Significant Growth Anticipated... Along with LEO/GEO Interference
According to Statistics MRC, the global smallsat market is expected to grow from $2.28 billion in 2016 to reach $7.66 billion by 2023, with a CAGR of 18.8 percent.
Rising demand for high-resolution imaging services, lower costs and continuing technological advances are some of the factors driving the market.
However, the deployment of LEO constellations is apt to significantly escalate interference issues with GEO networks.
As proposed constellations are launched and the number of LEO satellites increases dramatically, so, too, does the risk of LEO/GEO satellite interference. This is caused when a LEO satellite crosses the path between a GEO Earth station and a GEO satellite.
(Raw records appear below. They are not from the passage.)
(** A string made of consecutive pieces is cut into them again. *)
Lemma pieces_app s ps1 ps2 :
  pieces 0 s = ps1 ++ ps2 -> pieces 0 (mjoin ps1.*2) = ps1 /\ pieces 0 (mjoin ps2.*2) = ps2.
Proof.
  revert s. induction ps1 as [|p ps1 IH]; intros s E.
  - split; [done |]. cbn [app] in E. by rewrite <- E, (proj2 (pieces_spec s)).
  - destruct (pieces_inv s p (ps1 ++ ps2) E) as (s' & Es & Es' & _ & Hcut). destruct (IH s' Es') as [IH1 IH2].
    split; [| done]. change (mjoin (p :: ps1).*2) with (p.2 ++ mjoin ps1.*2).
    rewrite (Hcut _ (mjoin ps2.*2)), IH1; [done |].
    pose proof (proj2 (pieces_spec s')) as Hj. rewrite Es', fmap_app in Hj.
    by rewrite <- Hj, join_app.
Qed.

(** ** Lemmas: what a text decodes to *)

(** Strings read from a text have no ill-formed bytes. *)
Inductive clean_json : json -> Prop :=
| clean_JStr s : clean_string s -> clean_json (JStr s)
| clean_JObj fields : Forall (fun kv => clean_string kv.1 /\ clean_json kv.2) fields -> clean_json (JObj fields)
| clean_JArr l : clean_json (JArr l)
| clean_JNull : clean_json JNull
| clean_JBool b : clean_json (JBool b)
| clean_JNum : clean_json JNum.

Definition clean_mode (m : mode) : Prop :=
  match m with MMembers acc => Forall (fun kv => clean_string kv.1 /\ clean_json kv.2) acc | _ => True end.

#[local] Hint Constructors clean_json : core.
#[local] Hint Resolve go_string_clean : core.

Lemma parse_clean fuel m d s v r : clean_mode m -> parse fuel m d s = Some (v, r) -> clean_json v.
Proof.
  revert m d s v r. induction fuel as [|fuel IH]; intros m d s v r Hm; [done |]. destruct m as [|acc|acc]; cbn [parse].
  - destruct s as [|b s]; [done |]. intros E.
    destruct b; cbv iota in E; first
      [ apply bind_Some in E as (r' & E & [= <- _]); by auto
      | branches E; simplify_eq; first [by auto | eapply IH, E; by constructor] ].
  - intros E. branches E; simplify_eq; [| by auto]. by eapply IH, E.
  - intros E. branches E; simplify_eq; match goal with Hv : parse fuel MValue _ _ = _ |- _ => apply IH in Hv; [| done] end.
    + eapply IH, E. cbn [clean_mode]. constructor; [split; [apply go_string_clean | done] | done].
    + constructor. apply Forall_rev. constructor; [split; [apply go_string_clean | done] | done].
Qed.

Lemma document_clean s v : document s = Some v -> clean_json v.
Proof.
  unfold document. destruct (parse _ _ _ _) as [[v' r]|] eqn:E; [| done]. cbn [mbind option_bind].
  destruct (skip_space r); [| done]. intros [= <-]. by eapply parse_clean, E.
Qed.
(** ** Lemmas: operations and maps *)

(** An operation written out and read back has its ill-formed bytes replaced. *)
Lemma UnmarshalOp_MarshalOp op :
  UnmarshalOp (MarshalOp op) = Some (mkOp (clean (Kind op)) (clean (Key op)) (clean (Value op))).
Proof.
  unfold UnmarshalOp, MarshalOp. rewrite document_object.
  assert (clean "kind" = "kind" /\ clean "key" = "key" /\ clean "value" = "value") as (C1 & C2 & C3)
    by (vm_compute; done).
  assert (matches "kind" "kind" = true /\ matches "kind" "key" = false /\ matches "key" "key" = true /\
    matches "kind" "value" = false /\ matches "key" "value" = false /\ matches "value" "value" = true) as Hm
    by (vm_compute; done).
  destruct Hm as (M1 & M2 & M3 & M4 & M5 & M6).
  destruct (decide (Value op = "")) as [E|E]; unfold strings; cbn [app fmap list_fmap foldl fst snd].
  - rewrite C1, C2. cbn [decode_field decode_string andb]. rewrite M1.
    cbn [decode_field decode_string andb Kind Key Value]. by rewrite M2, M3, E.
  - rewrite C1, C2, C3. cbn [decode_field decode_string andb]. rewrite M1.
    cbn [decode_field decode_string andb Kind Key Value]. rewrite M2, M3.
    cbn [decode_field decode_string andb Kind Key Value]. by rewrite M4, M5, M6.
Qed.

(** Every member a string: the members are inserted one after the other. *)
Lemma decode_members l m :
  foldl decode_member (m, true) (strings l) =
    (foldl (fun m kv => <[clean kv.1 := clean kv.2]> m) m l, true).
Proof. revert m. induction l as [|kv l IH]; intros m; [done |]. cbn. apply IH. Qed.

Definition clean_member (kv : string * string) : Prop := clean_string kv.1 /\ clean_string kv.2.

(** Distinct keys: the order does not matter. *)
Lemma insert_members l : NoDup l.*1 -> Forall clean_member l ->
  foldl (fun m kv => <[clean kv.1 := clean kv.2]> m) (∅ : gmap string string) l = list_to_map l.
Proof.
  revert l. refine (rev_ind _ _ _); [done |]. intros [k v] l IH Hnd Hcl.
  rewrite foldl_snoc. rewrite fmap_app in Hnd. apply NoDup_app in Hnd as (Hnd & Hk & _).
  apply Forall_app in Hcl as [Hcl [[Hck Hcv] _]%Forall_cons]. cbn [fst snd] in *.
  rewrite IH, Hck, Hcv by done. symmetry. apply list_to_map_snoc. intros Hin. apply (Hk k Hin). by left.
Qed.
This problem was first recognized during an earlier wave of proposed LEO constellations some 20 years ago. At that time, the International Telecommunications Union (ITU) stated that NGSO craft bore the responsibility for avoiding interference with GEO satellites.
Per the ITU, the responsibility was with the NGSOs to undertake measures, including power management, pursuant to Equivalent Power Flux Density (EPFD) limits, repointing beams so as not to interfere with the beam footprint of a GEO beam and changing frequency bands to avoid interfering with GEO transmissions.
Fast forward 20 years. Among the advances in GEO satellite technology is a significant increase in the sensitivity of GEO satellites, enabling satellite operators to utilize smaller antennas, i.e., 2 meter vs. 6 meter. On the LEO side, as LEO satellites are closer to Earth, they also use smaller antennas.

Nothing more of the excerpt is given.